> **INSTRUCTIONS TO FOLLOW**
Find the line with "Queue js = queue" in the entries below, then reproduce it and every line after it down to and including the line with "change ((UniqueKey j, UniqueTTL", exactly.

> **GIVEN RECORDS**
Lemma handle_all_spec {Handler} (regs : list (string * option Handler)) (m : Mux Handler) :
  match handle_all regs m with
  | Done m' =>
      Forall (λ e, e.1 ≠ "" ∧ is_Some e.2 ∧ handlers m !! e.1 = None) regs ∧ NoDup regs.*1 ∧
      ∀ t, handlers m' !! t = match (list_to_map regs : gmap string (option Handler)) !! t with
                     | Some h => h
                     | None => handlers m !! t
                     end
  | Panic _ => ¬ (Forall (λ e, e.1 ≠ "" ∧ is_Some e.2 ∧ handlers m !! e.1 = None) regs ∧ NoDup regs.*1)
  end.
Proof.
  revert m. induction regs as [|[t h] regs IH]; intros m; simpl.
  { split_and!; [done|constructor|]. intros t. by rewrite lookup_empty. }
  unfold Handle. destruct (String.eqb_spec t "") as [->|Ht].
  { simpl. intros [Hf _]. by apply Forall_cons in Hf as [[Hn _] _]. }
  destruct h as [h|].
  2:{ intros [Hf _]. apply Forall_cons in Hf as [(_ & [? ?] & _) _]. done. }
  destruct (handlers m !! t) as [h'|] eqn:Hm.
  { intros [Hf _]. apply Forall_cons in Hf as [(_ & _ & Hn) _]. simpl in Hn. congruence. }
  assert (Forall (λ e : string * option Handler, e.1 ≠ "" ∧ is_Some e.2 ∧ <[t:=h]> (handlers m) !! e.1 = None) regs ↔
          Forall (λ e, e.1 ≠ "" ∧ is_Some e.2 ∧ handlers m !! e.1 = None) regs ∧ t ∉ regs.*1) as Hext.
  { rewrite !Forall_forall. split.
    - intros H. split.
      + intros e He. destruct (H e He) as (? & ? & Hn). apply lookup_insert_None in Hn as [? ?]. done.
      + intros (e & -> & He)%list_elem_of_fmap. destruct (H e He) as (_ & _ & Hn).
        by rewrite lookup_insert_eq in Hn.
    - intros [H Hnin] e He. destruct (H e He) as (? & ? & ?). split_and!; try done.
      rewrite lookup_insert_ne; [done|]. intros ->. apply Hnin. by apply list_elem_of_fmap_2. }
  set (m1 := mkMux (<[t:=h]> (handlers m))). specialize (IH m1). destruct (handle_all regs m1) as [m'|e].
  - destruct IH as (H1 & H2 & H3). apply Hext in H1 as [H1 Hnin]. split_and!.
    + constructor; [|done]. split_and!; [done|by eexists|done].
    + by constructor.
    + intros t'. rewrite H3. destruct (decide (t = t')) as [<-|Hne].
      * rewrite (not_elem_of_list_to_map_1 (M := gmap string) regs t) by done.
        simpl. by rewrite !lookup_insert_eq.
      * simpl. by rewrite !lookup_insert_ne.
  - intros [Hf Hnd]. apply IH. apply NoDup_cons in Hnd as [Hnin Hnd].
    apply Forall_cons in Hf as [_ Hf]. split; [|done]. by apply Hext.
Qed.

(** ** Properties *)

(** C23: the producer's contract, for every broker that keeps its promises. The broker is asked
    to store the task's type and payload under no identifier yet, with the queue, the attempt
    budget, the run time and the unique key and its time to live that the options give, the
    last one of a kind counting, and otherwise with the client's defaults, no run time and no
    unique key; a delay counts from the clock reading. The client returns what the broker
    answers: an error, as it is, or the job. In the latter case the broker has stored exactly
    one new job, under the new identifier, with all of that, an attempt budget of zero or
    less replaced by the default, pending if its run time has come and scheduled if it is
    still to come. Nothing is claimed of the broker after an error, which may be ambiguous.
    A nil task is refused as invalid without asking the broker. *)
Theorem client_enqueue_contract {S} `{BrokerLaws S} cs i now task gs (s : S) :
  let c := NewClient (as_client_option <$> cs) in
  let opts := as_option <$> gs in
  let queue := last_of queue_of (last_of default_queue_of DefaultQueue cs) gs in
  let attempts := last_of attempts_of (last_of default_attempts_of DefaultMaxAttempts cs) gs in
  let runAt := last_of (run_of now) zeroTime gs in
  let unique := last_of unique_of ("", 0) gs in
  law_inv s → job_at s i = None → i ≠ "" → clock_ok now →
  attempts ≤ 2 ^ 53 → runAt = zeroTime ∨ 0 ≤ UnixMilli runAt ≤ 2 ^ 53 →
  (∃ err, Client_Enqueue c i now None opts s = (s, Err err) ∧ Is err ErrInvalidTask = true) ∧
  ∃ j, ID j = "" ∧ Type_ j = t_Type task ∧ Payload j = t_Payload task ∧ Queue j = queue ∧ MaxAttempts j = attempts ∧
    RunAt j = runAt ∧ (UniqueKey j, UniqueTTL j) = unique ∧
    match b_Enqueue i now (Some j) s, Client_Enqueue c i now (Some task) opts s with
    | (s1, _, Some err), (s', r) => s' = s1 ∧ r = Err err
    | (s1, oj, None), (s', r) =>
        s' = s1 ∧ law_inv s' ∧ queue ≠ "" ∧ t_Type task ≠ "" ∧
        ∃ jf js, oj = Some jf ∧ r = Ok jf ∧ ID jf = i ∧ job_at s' i = Some js ∧ ID js = i ∧
          Queue js = queue ∧ Type_ js = t_Type task ∧ default [] (Payload js) = default [] (t_Payload task) ∧
          UniqueKey js = unique.1 ∧ run_ms js = run_ms j ∧
          MaxAttempts js = (if bool_decide (attempts ≤ 0) then DefaultMaxAttempts else attempts) ∧
          (State_ js = StatePending ∨ (State_ js = StateScheduled ∧ now < runAt)) ∧
          (State_ js = StatePending → run_ms j ≤ UnixMilli now) ∧
          ∀ id, id ≠ i → job_at s' id = job_at s id
    end.
Proof.
  intros c opts queue attempts runAt unique Hinv Hfresh Hi Hclk Hmax Hrun. split; [by eexists|].
  destruct (NewClient_fields cs) as [Hcq Hca]. fold c in Hcq, Hca.
  destruct (build_job_fields c now task gs) as (F1 & F2 & F3 & F4 & F5 & F6 & F7). fold opts in F1, F2, F3, F4, F5, F6, F7.
  set (j := build_job c now task opts) in *. rewrite Hcq in F4. rewrite Hca in F5.
  change (Queue j = queue) in F4. change (MaxAttempts j = attempts) in F5. change (RunAt j = runAt) in F6.
  change ((UniqueKey j, UniqueTTL j) = unique) in F7.
  exists j. split_and!; try done. assert (assigned_id i j = i) as Hid by (unfold assigned_id; by rewrite F1).
  assert (go_job j) as Hgo by (split; [by rewrite F5|by rewrite F6]).
  pose proof (Client_Enqueue_lawful c i now task opts s) as HL. cbv zeta in HL. fold j in HL. rewrite Hid in HL.
  specialize (HL Hinv Hfresh Hi Hgo Hclk). pose proof (law_enqueue i now j s Hinv) as HE. rewrite Hid in HE.
  specialize (HE Hfresh Hi Hgo Hclk). unfold Client_Enqueue in *. fold j in HL |- *.
  destruct (b_Enqueue i now (Some j) s) as [[s1 oj] [err|]]; [by destruct oj|]. destruct HE as (_ & jf & js & -> & _).
  destruct HL as (Hinv' & Hst & Hjf & Hq & Ht & js' & Hjs & Hst' & Hid' & Hm & Hm' & Hs & Hp & Ho).
  pose proof (same_task_trans _ _ _ Hst Hst') as (E1 & E2 & E3 & E4 & E5). destruct Hst as (Q1 & Q2 & _).
  rewrite Hjf in *. split_and!; [done|done|congruence|congruence|]. exists jf, js'.
  split_and!; try done; try congruence.
  - rewrite E5. by rewrite <- F7.
  - by rewrite Hm', Hm, F5.
Qed.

> **RESPONSE BOX**
          Queue js = queue ∧ Type_ js = t_Type task ∧ default [] (Payload js) = default [] (t_Payload task) ∧
          UniqueKey js = unique.1 ∧ run_ms js = run_ms j ∧
          MaxAttempts js = (if bool_decide (attempts ≤ 0) then DefaultMaxAttempts else attempts) ∧
          (State_ js = StatePending ∨ (State_ js = StateScheduled ∧ now < runAt)) ∧
          (State_ js = StatePending → run_ms j ≤ UnixMilli now) ∧
          ∀ id, id ≠ i → job_at s' id = job_at s id
    end.
Proof.
  intros c opts queue attempts runAt unique Hinv Hfresh Hi Hclk Hmax Hrun. split; [by eexists|].
  destruct (NewClient_fields cs) as [Hcq Hca]. fold c in Hcq, Hca.
  destruct (build_job_fields c now task gs) as (F1 & F2 & F3 & F4 & F5 & F6 & F7). fold opts in F1, F2, F3, F4, F5, F6, F7.
  set (j := build_job c now task opts) in *. rewrite Hcq in F4. rewrite Hca in F5.
  change (Queue j = queue) in F4. change (MaxAttempts j = attempts) in F5. change (RunAt j = runAt) in F6.
  change ((UniqueKey j, UniqueTTL j) = unique) in F7.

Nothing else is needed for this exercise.